* [Description of the task] Pick out all lines of the entries that include the word "Inductive" and copy them.

* [Task input]
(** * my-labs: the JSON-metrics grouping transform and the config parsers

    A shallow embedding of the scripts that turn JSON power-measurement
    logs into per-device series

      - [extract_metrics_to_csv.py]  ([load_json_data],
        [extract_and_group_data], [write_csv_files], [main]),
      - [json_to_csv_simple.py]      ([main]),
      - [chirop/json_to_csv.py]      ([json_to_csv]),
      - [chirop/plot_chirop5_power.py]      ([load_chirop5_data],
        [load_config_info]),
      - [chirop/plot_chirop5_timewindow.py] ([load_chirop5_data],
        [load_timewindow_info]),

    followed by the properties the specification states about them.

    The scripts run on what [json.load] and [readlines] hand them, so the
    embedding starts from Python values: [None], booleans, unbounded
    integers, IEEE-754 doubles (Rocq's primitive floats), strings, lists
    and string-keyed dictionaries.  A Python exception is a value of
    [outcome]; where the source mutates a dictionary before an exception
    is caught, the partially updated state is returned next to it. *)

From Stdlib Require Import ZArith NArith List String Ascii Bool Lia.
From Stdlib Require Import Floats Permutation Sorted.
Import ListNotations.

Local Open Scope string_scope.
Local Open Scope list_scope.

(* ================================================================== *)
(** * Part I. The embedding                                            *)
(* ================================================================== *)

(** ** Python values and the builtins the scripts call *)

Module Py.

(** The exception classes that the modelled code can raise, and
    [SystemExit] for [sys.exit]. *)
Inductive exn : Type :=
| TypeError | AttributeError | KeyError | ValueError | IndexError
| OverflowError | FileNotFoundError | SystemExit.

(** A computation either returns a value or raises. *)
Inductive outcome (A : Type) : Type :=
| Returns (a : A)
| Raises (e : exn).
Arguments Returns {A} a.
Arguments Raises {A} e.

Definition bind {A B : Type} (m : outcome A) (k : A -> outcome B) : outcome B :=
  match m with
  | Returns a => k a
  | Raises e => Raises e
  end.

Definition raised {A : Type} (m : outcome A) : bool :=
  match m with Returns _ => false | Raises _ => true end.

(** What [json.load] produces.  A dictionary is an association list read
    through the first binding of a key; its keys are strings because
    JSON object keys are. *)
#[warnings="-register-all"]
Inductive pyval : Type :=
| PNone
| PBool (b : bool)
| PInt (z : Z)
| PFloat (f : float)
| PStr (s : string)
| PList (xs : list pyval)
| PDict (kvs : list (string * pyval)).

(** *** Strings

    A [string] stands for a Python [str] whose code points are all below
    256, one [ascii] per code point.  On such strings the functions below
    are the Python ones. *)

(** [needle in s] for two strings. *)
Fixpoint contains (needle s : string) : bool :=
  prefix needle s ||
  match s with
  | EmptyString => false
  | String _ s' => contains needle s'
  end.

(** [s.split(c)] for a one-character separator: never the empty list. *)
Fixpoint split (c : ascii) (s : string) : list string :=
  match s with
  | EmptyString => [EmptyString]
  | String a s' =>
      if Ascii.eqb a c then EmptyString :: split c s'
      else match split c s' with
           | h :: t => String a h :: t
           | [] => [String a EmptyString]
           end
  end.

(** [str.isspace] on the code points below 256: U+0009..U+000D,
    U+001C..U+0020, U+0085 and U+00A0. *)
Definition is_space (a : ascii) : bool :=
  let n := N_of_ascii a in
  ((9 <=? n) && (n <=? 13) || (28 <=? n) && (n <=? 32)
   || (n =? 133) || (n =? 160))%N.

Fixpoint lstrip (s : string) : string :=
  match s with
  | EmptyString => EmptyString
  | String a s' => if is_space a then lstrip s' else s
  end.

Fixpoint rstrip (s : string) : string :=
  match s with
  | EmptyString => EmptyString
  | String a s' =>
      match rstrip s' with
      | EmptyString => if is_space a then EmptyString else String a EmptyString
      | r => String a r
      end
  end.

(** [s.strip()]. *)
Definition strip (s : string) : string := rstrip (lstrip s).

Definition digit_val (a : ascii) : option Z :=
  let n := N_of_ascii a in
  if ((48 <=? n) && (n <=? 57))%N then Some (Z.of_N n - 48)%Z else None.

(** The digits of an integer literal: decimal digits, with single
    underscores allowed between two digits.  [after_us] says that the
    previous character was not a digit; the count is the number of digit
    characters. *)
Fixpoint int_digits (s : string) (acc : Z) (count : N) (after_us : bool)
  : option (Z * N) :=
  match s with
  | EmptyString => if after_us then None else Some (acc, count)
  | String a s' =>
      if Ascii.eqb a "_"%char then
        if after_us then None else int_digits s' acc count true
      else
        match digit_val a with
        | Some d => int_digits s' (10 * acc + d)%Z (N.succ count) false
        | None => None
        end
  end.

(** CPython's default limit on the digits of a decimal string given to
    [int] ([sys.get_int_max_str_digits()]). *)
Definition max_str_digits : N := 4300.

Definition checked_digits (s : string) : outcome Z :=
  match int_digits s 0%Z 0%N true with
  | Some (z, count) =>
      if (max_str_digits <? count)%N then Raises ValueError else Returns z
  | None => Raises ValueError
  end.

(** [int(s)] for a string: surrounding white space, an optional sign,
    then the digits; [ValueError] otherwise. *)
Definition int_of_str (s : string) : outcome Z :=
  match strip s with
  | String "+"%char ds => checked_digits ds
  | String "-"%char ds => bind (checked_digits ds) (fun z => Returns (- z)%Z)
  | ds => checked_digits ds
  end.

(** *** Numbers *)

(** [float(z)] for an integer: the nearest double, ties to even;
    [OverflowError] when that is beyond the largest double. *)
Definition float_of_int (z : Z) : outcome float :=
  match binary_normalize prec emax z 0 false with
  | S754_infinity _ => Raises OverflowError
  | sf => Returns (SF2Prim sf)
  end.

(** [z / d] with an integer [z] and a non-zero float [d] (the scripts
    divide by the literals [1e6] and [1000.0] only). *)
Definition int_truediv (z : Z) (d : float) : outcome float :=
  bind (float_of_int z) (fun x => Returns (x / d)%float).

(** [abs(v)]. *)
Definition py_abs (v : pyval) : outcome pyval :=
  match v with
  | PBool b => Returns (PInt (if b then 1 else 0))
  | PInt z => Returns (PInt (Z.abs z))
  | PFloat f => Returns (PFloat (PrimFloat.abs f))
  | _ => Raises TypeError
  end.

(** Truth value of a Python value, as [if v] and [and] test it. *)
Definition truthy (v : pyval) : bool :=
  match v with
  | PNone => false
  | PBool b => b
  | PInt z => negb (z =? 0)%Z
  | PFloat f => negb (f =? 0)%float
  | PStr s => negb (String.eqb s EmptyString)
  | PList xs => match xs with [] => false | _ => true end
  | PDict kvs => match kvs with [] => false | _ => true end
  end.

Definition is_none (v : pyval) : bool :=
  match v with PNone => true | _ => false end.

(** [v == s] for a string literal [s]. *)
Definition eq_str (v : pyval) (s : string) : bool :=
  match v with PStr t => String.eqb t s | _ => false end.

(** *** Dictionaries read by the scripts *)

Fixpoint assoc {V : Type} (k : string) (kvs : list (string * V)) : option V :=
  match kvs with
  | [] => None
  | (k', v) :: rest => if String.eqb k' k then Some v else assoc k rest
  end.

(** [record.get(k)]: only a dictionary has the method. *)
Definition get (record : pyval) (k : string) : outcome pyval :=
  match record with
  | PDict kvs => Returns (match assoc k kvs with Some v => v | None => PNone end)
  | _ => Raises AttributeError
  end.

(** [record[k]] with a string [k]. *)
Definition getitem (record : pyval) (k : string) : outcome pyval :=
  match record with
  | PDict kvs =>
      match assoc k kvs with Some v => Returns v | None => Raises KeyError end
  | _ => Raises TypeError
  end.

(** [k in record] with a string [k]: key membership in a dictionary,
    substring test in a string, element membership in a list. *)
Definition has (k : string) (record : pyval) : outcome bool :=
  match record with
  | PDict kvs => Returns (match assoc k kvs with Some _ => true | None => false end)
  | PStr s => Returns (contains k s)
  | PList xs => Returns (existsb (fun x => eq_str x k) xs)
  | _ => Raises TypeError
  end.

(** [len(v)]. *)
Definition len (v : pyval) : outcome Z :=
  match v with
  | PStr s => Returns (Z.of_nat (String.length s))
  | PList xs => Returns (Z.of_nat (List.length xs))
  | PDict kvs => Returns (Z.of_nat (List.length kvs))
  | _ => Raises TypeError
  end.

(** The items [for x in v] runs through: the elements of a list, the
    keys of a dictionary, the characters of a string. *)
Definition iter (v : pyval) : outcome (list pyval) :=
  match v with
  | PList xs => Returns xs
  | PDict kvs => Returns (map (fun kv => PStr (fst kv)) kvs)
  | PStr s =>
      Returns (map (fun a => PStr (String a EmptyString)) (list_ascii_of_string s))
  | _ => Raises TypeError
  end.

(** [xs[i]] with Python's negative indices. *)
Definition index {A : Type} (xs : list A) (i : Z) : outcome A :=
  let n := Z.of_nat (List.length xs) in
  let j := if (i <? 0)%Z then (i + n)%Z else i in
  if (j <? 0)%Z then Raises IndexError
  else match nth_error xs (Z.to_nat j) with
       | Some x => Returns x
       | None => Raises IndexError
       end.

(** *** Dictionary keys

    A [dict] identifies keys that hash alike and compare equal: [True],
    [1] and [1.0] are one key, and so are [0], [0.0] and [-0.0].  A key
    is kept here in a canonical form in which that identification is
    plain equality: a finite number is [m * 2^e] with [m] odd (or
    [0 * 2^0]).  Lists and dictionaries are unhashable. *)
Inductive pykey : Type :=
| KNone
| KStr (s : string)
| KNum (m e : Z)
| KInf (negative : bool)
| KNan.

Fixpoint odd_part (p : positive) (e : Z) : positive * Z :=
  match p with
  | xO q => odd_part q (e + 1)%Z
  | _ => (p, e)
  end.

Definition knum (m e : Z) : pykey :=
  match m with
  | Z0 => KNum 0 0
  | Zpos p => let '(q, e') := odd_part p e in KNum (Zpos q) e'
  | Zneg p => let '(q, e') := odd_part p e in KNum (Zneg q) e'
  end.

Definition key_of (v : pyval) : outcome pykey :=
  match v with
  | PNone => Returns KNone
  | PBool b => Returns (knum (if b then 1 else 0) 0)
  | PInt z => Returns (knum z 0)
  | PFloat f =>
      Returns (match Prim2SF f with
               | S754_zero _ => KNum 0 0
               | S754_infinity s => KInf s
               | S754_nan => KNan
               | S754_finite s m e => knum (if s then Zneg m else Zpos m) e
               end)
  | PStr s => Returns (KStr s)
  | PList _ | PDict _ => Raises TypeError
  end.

* [Response]
Inductive exn : Type :=
Inductive outcome (A : Type) : Type :=
Inductive pyval : Type :=
Inductive pykey : Type :=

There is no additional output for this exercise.